Unfortunately this attack vector still poses a problem today. A CNet story explains how a Zeus Trojan steals $1 million from U.K. bank accounts
A computer user is compromised by either visiting a legitimate Web site that is secretly hosting the malware, or a site designed to host the malware, or a legitimate site hosting the malware in an advertisement. The primary attack came through malicious advertisements, including ads delivered by Yahoo’s Yieldmanager.com, the report said.
The malware redirects a Web surfer to an exploit kit, either the Eleonore Exploit Toolkit or the Phoenix Exploit Toolkit, that then exploits a vulnerability on the surfer’s computer and drops the Trojan on the machine. The Eleonore Exploit Toolkit includes exploits for vulnerabilities in Adobe Reader, Java, and Internet Explorer, among others.

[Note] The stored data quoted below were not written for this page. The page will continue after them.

(** C5.  On a 1x1 device whose two sub-tiles are bound, the relocation
    search fails for the two clusters 2 and 3 that both wanted the origin:
    both failures are logged with the radius 1 = max(width, height), and
    the run is fatal, but the count carried by the abort message is 1, the
    number of desired tile locations left in the unplaced map, and not 2,
    the number of clusters that could not be placed. *)
Theorem abort_message_counts_tiles_not_clusters :
  let rs :=
    place_remaining_clusters
      (H := SpecOracle.oracle (Fixture.rules (fun _ => true)))
      Fixture.arch (Fixture.grid 1 1) Fixture.four_clusters
      Fixture.origin_full [(Fixture.origin, [2%nat; 3%nat])] in
  map pf_cluster (rs_failed rs) = [2%nat; 3%nat]
  /\ map pf_radius (rs_failed rs) = [1; 1]
  /\ rs_unplaced rs = [(Fixture.origin, [2%nat; 3%nat])]
  /\ check_all_placed rs = Fatal (ClustersRemainUnplaced 1).
Proof. vm_compute. repeat split. Qed.

(** ** Region constraints in APClusterPlacer *)

Section ConstraintFacts.
Context {R : Type} `{BlkLocRegistry R}.
Variable grid : DeviceGrid.
Variable place_macros_ : PlaceMacros.
Variable floorplanning_ctx : Floorplanning.
Variable block_type_of : ClusterBlockId -> t_logical_block_type_ptr.
Variable pad_loc_type : e_pad_loc_type.

(** What the two placement functions do with a constrained cluster: a
    desired site inside the region is refused, the registry left as it
    is. *)
Lemma constrained_site_inside_region_refused (clb : ClusterBlockId)
    (tile_loc : t_physical_tile_loc) (sub_tile : Z) (reg : R) :
  is_block_placed clb reg = false ->
  num_sub_tiles (get_physical_type grid tile_loc) <> 0%nat ->
  0 <= sub_tile < capacity (get_physical_type grid tile_loc) ->
  is_cluster_constrained floorplanning_ctx clb = true ->
  is_loc_in_part_reg (cluster_constraints floorplanning_ctx clb)
    (mk_pl_loc (tl_x tile_loc) (tl_y tile_loc) (-1) (tl_layer_num tile_loc))
  = true ->
  place_cluster grid place_macros_ floorplanning_ctx block_type_of
                pad_loc_type clb tile_loc sub_tile reg = Ok (false, reg)
  /\ place_cluster_reconstruction grid place_macros_ floorplanning_ctx
       clb tile_loc sub_tile reg = Ok (false, reg).
Proof.
  intros Hp Hs Hsub Hc Hin.
  unfold place_cluster, place_cluster_reconstruction, OPEN.
  rewrite Hp, Hc, Hin.
  apply Nat.eqb_neq in Hs. rewrite Hs.
  assert (Hr : (sub_tile >=? 0)
               && (sub_tile <? capacity (get_physical_type grid tile_loc))
               = true).
  { apply andb_true_iff. split; [apply Z.geb_le|apply Z.ltb_lt]; lia. }
  rewrite Hr. simpl. split; reflexivity.
Qed.
End ConstraintFacts.

(** C1.  The cluster 0 is constrained to the tile (0, 0) and not placed
    yet.  Asked to place it at (0, 0), inside its region, place_cluster
    and place_cluster_reconstruction fail and leave the registry empty;
    asked to place it at (1, 1), outside its region, they go on to the
    binding, which puts the cluster at (1, 1). *)
Theorem constrained_cluster_refused_inside_region :
  let grid := Fixture.grid 2 2 in
  let inside := mk_tile_loc 0 0 0 in
  let outside := mk_tile_loc 1 1 0 in
  is_cluster_constrained Fixture.floorplan 0%nat = true
  /\ is_loc_in_part_reg (cluster_constraints Fixture.floorplan 0%nat)
       (mk_pl_loc 0 0 0 0) = true
  /\ is_loc_in_part_reg (cluster_constraints Fixture.floorplan 0%nat)
       (mk_pl_loc 1 1 0 0) = false
  /\ place_cluster (H := SimpleRegistry.registry grid) grid Fixture.no_macros
       Fixture.floorplan (fun _ => 1%nat) PAD_FREE 0%nat inside 0 []
     = Ok (false, [])
  /\ place_cluster_reconstruction (H := SimpleRegistry.registry grid) grid
       Fixture.no_macros Fixture.floorplan 0%nat inside 0 []
     = Ok (false, [])
  /\ place_cluster (H := SimpleRegistry.registry grid) grid Fixture.no_macros
       Fixture.floorplan (fun _ => 1%nat) PAD_FREE 0%nat outside 0 []
     = Ok (true, [(0%nat, mk_pl_loc 1 1 0 0)])
  /\ place_cluster_reconstruction (H := SimpleRegistry.registry grid) grid
       Fixture.no_macros Fixture.floorplan 0%nat outside 0 []
     = Ok (true, [(0%nat, mk_pl_loc 1 1 0 0)]).
Proof. vm_compute. repeat split. Qed.

(** ** Starting a cluster *)

Section StartFacts.
Context {CL : Type} `{ClusterLegalizer CL}.
Variable arch : Arch.
Variable nl : Netlist.

Lemma probes_app_none (mol : PackMoleculeId)
    (p1 p2 : list (t_logical_block_type_ptr * nat)) (L L1 L' : CL)
    (r : option LegalizationClusterId) :
  probes mol p1 L None L1 -> probes mol p2 L1 r L' ->
  probes mol (p1 ++ p2) L r L'.
Proof.
  intros Hp1. remember None as none eqn:Hn. revert Hn.
  induction Hp1; intros Hn Hp2; simpl.
  - exact Hp2.
  - discriminate.
  - eapply probes_miss; eauto.
Qed.

Lemma probes_app_some (mol : PackMoleculeId)
    (p1 p2 : list (t_logical_block_type_ptr * nat)) (L L' : CL)
    (id : LegalizationClusterId) :
  probes mol p1 L (Some id) L' -> probes mol (p1 ++ p2) L (Some id) L'.
Proof.
  intros Hp1. remember (Some id) as some eqn:Hs. revert Hs.
  induction Hp1; intros Hs; simpl.
  - discriminate.
  - inversion Hs; subst. now apply probes_hit.
  - eapply probes_miss; eauto.
Qed.

(** The outcome of the probing is determined by the pairs and the
    legalizer it starts from. *)
Lemma probes_functional (mol : PackMoleculeId)
    (pairs : list (t_logical_block_type_ptr * nat)) (L L1 L2 : CL)
    (r1 r2 : option LegalizationClusterId) :
  probes mol pairs L r1 L1 -> probes mol pairs L r2 L2 -> r1 = r2 /\ L1 = L2.
Proof.
  intros Hp1. revert r2 L2.
  induction Hp1 as [L|t mode rest L id L' Hs
                    |t mode rest L status id0 L1' r L' Hs Hp _ IH];
    intros r2 L2 Hp2; inversion Hp2; subst.
  - auto.
  - rewrite Hs in *. match goal with E : (_, _, _) = (_, _, _) |- _ =>
      inversion E; subst end. auto.
  - rewrite Hs in *. match goal with E : (_, _, _) = (_, _, _) |- _ =>
      inversion E; subst end. discriminate.
  - rewrite Hs in *. match goal with E : (_, _, _) = (_, _, _) |- _ =>
      inversion E; subst end. discriminate.
  - rewrite Hs in *. match goal with E : (_, _, _) = (_, _, _) |- _ =>
      inversion E; subst end. eauto.
Qed.

Lemma try_modes_probes (mol : PackMoleculeId) (t : t_logical_block_type_ptr)
    (modes : list nat) :
  forall L : CL,
    probes mol (map (pair t) modes) L
           (fst (try_modes mol t modes L)) (snd (try_modes mol t modes L)).
Proof.
  induction modes as [|mode modes IH]; intros L; simpl.
  - constructor.
  - destruct (start_new_cluster mol t mode L) as [[status id] L1] eqn:Hs.
    destruct status; simpl;
      try (eapply probes_miss; [exact Hs|reflexivity|apply IH]).
    now apply probes_hit.
Qed.

Lemma try_types_probes (mol : PackMoleculeId)
    (types : list t_logical_block_type_ptr) :
  forall L : CL,
    probes mol (candidate_pairs arch types) L
           (fst (try_types arch mol types L)) (snd (try_types arch mol types L)).
Proof.
  induction types as [|t types IH]; intros L; simpl.
  - constructor.
  - pose proof (try_modes_probes mol t (seq 0 (num_modes arch t)) L) as Hm.
    destruct (try_modes mol t (seq 0 (num_modes arch t)) L) as [[id|] L1];
      simpl in *.
    + now apply probes_app_some.
    + eapply probes_app_none; [exact Hm|apply IH].
Qed.

(** A pair whose start passes, the pairs before it having failed. *)
Lemma probes_first_success (mol : PackMoleculeId)
    (pairs : list (t_logical_block_type_ptr * nat)) (L L' : CL)
    (id : LegalizationClusterId) :
  probes mol pairs L (Some id) L' ->
  exists before t mode after L0,
    pairs = before ++ (t, mode) :: after
    /\ probes mol before L None L0
    /\ start_new_cluster mol t mode L0 = (BLK_PASSED, id, L').
Proof.
  intros Hp. remember (Some id) as some eqn:Hs. revert Hs.
  induction Hp as [L|t mode rest L id1 L' Hst
                   |t mode rest L status id0 L1 r L' Hst Hf Hp IH];
    intros Hs.
  - discriminate.
  - inversion Hs; subst.
    exists [], t, mode, rest, L. repeat split; [constructor|exact Hst].
  - destruct (IH Hs) as (before & t' & mode' & after & L0 & -> & Hb & Hhit).
    exists ((t, mode) :: before), t', mode', after, L0.
    repeat split; [|exact Hhit]. eapply probes_miss; eauto.
Qed.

Filtering code allowed into an advertisement is a solution that is tempting to pursue. Consider, however, that after decades of research there are still 4% detection rates (yes, 4%, as I wrote about a couple years ago) for some anti-virus software. An investment in “black list” filtering for code is expensive yet still may not end up with the necessary protection.
Thinking about the other extreme — “white list” filtering — brings a bigger issue into focus. Why are financial institutions are allowing third-party code, let alone advertisements, onto sites that manage bank accounts? Do banks need advertising dollars more than they need safe web sites? Perhaps someone missed the memo on secure code and the weaknesses in trust domains.